- **EXERCISE REQUIREMENTS**: Exact reproduction required: the lines below from the line with "assert (kernel_schedule k = Some (Err" to the line with "destruct H as [[plan", both ends included, and no others.

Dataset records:
Lemma demo_kernel_ok deps k :
  demo_kernel deps = Some k -> kernel_fresh k /\ kernel_ok (fun x => x) 0 0 k.
Proof.
  unfold demo_kernel. destruct (tracer_new 2 100 0) as [t|] eqn:Ht; [|done]. cbn [mbind option_bind].
  destruct (kernel_with_tracer _ t) as [k0|] eqn:Hk; [|done]. cbn [mbind option_bind]. intros [= <-].
  destruct (tracer_new_repr 2 100 0 t ltac:(lia) Ht) as (cap & ? & _ & ? & _).
  destruct (with_tracer_ok (fun x => x) 0 (fun _ => Some 4096) t k0) as (Hf & Ho & Hr); [by eexists _, _|done|].
  pose proof (register_ok _ 0 0 k0 (log_subsystem "b" deps) Hf Ho (log_subsystem_ok _ _)) as H1.
  destruct (kernel_register k0 _) as [k1 r1]. simpl in *.
  destruct H1 as (Hf1 & Ho1 & Hr1); [rewrite Hr; zlen_nil_simp; lia|]. rewrite Hr in Hr1. simpl in Hr1.
  destruct Hr1 as [_ Hr1].
  pose proof (register_ok _ 0 0 k1 (log_subsystem "a" []) Hf1 Ho1 (log_subsystem_ok _ _)) as H2.
  destruct (kernel_register k1 _) as [k2 r2]. simpl in *.
  destruct H2 as (? & ? & _); [rewrite Hr1; unfold zlen; simpl; lia|done].
Qed.

Lemma kernel_lifecycle_witness :
  exists k k1 x1 f k2 x2 k3 x3,
    demo_kernel ["a"] = Some k /\
    kernel_init alloc_all k [] = Some (k1, x1, Ok tt) /\
    kernel_run_until (fun _ _ => alloc_all) (mkClock (fun _ _ => 5) (fun i => i)) (fun x => (x, true)) 2 k1 x1
      = Some (k2, x2, Ok tt) /\
    kernel_shutdown k2 x2 = Some (k3, x3) /\ x3 = lifecycle_calls [1; 0] f /\ (f = 2)%nat.
Proof.
  destruct (demo_kernel ["a"]) as [k|] eqn:Hk; [|vm_compute in Hk; discriminate Hk].
  destruct (demo_kernel_ok _ _ Hk) as [Hf Ho].
  assert (zlen (k_registry k) = 2) as Hl by (vm_compute in Hk; injection Hk as <-; reflexivity).
  assert (kernel_schedule k = Some (Ok (mkSchedulePlan [1; 0] [[1]; [0]]))) as Hs
    by (vm_compute in Hk; injection Hk as <-; reflexivity).
  destruct (kernel_lifecycle (fun x => x) 0 (fun _ _ => alloc_all) (mkClock (fun _ _ => 5) (fun i => i)) (fun x => (x, true)) 2 k []
    (mkSchedulePlan [1; 0] [[1]; [0]]) 0 Hf Ho Hs)
    as (k1 & x1 & f & k2 & x2 & k3 & x3 & H1 & H2 & H3 & H4 & _ & _ & H5 & _).
  - reflexivity.
  - unfold umax; lia.
  - reflexivity.
  - rewrite Hl. reflexivity.
  - exists k, k1, x1, f, k2, x2, k3, x3. split; [reflexivity|]. split; [exact H1|]. split; [exact H2|]. split; [exact H3|].
    split; [exact H4|]. destruct H5 as [H5|[_ [x0 H5]]]; [lia|discriminate H5].
Defined.

(** Two frames of two subsystems: the four deferred spawns are in the world. *)
Example lifecycle_spawns :
  (k ← demo_kernel ["a"];
   r ← kernel_init alloc_all k []; let '(k, x, _) := r in
   r ← kernel_run_until (fun _ _ => alloc_all) (mkClock (fun _ _ => 5) (fun i => i)) (fun x => (x, true)) 2 k x;
   let '(k, _, _) := r in
   Some (entities_iter (w_entities (sh_world (k_shared k))))) =
  Some [mkEntity 0 0; mkEntity 1 0; mkEntity 2 0; mkEntity 3 0].
Proof. vm_compute. reflexivity. Qed.

Lemma kernel_startup_errors_witness :
  exists k, demo_kernel ["c"] = Some k /\ kernel_shutdown k [] = Some (k, []) /\
  exists k', kernel_init alloc_all k [] = Some (k', [], Err (KernelError.UnknownDependency "b" "c")) /\
  k_initialized k' = false.
Proof.
  destruct (demo_kernel ["c"]) as [k|] eqn:Hk; [|vm_compute in Hk; discriminate Hk].
  assert (zlen (k_registry k) <= umax 64) as Hl by (vm_compute in Hk; injection Hk as <-; discriminate).
  pose proof (kernel_startup_errors alloc_all (fun _ _ => alloc_all) (mkClock (fun _ _ => 5) (fun i => i))
    (fun x => (x, true)) 2 k [] Hl) as H.
  assert (k_initialized k = false) as Hi by (vm_compute in Hk; injection Hk as <-; reflexivity).
  assert (kernel_schedule k = Some (Err (KernelError.UnknownDependency "b" "c"))) as Hs
    by (vm_compute in Hk; injection Hk as <-; reflexivity).
  rewrite Hi in H. destruct H as (_ & Hsd & H). exists k. split; [reflexivity|]. split; [exact Hsd|].
  destruct H as [[plan H]|(k' & e & H1 & _ & H2 & _)].
  - rewrite Hs in H. discriminate H.
  - exists k'. destruct (init_err alloc_all k [] _ Hi Hs) as (k2 & H3 & _). rewrite H1 in H3. injection H3 as -> ->.
    split; [exact H1|exact H2].
Defined.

- **RESPONSE TO THIS EXERCISE**:
  assert (kernel_schedule k = Some (Err (KernelError.UnknownDependency "b" "c"))) as Hs
    by (vm_compute in Hk; injection Hk as <-; reflexivity).
  rewrite Hi in H. destruct H as (_ & Hsd & H). exists k. split; [reflexivity|]. split; [exact Hsd|].
  destruct H as [[plan H]|(k' & e & H1 & _ & H2 & _)].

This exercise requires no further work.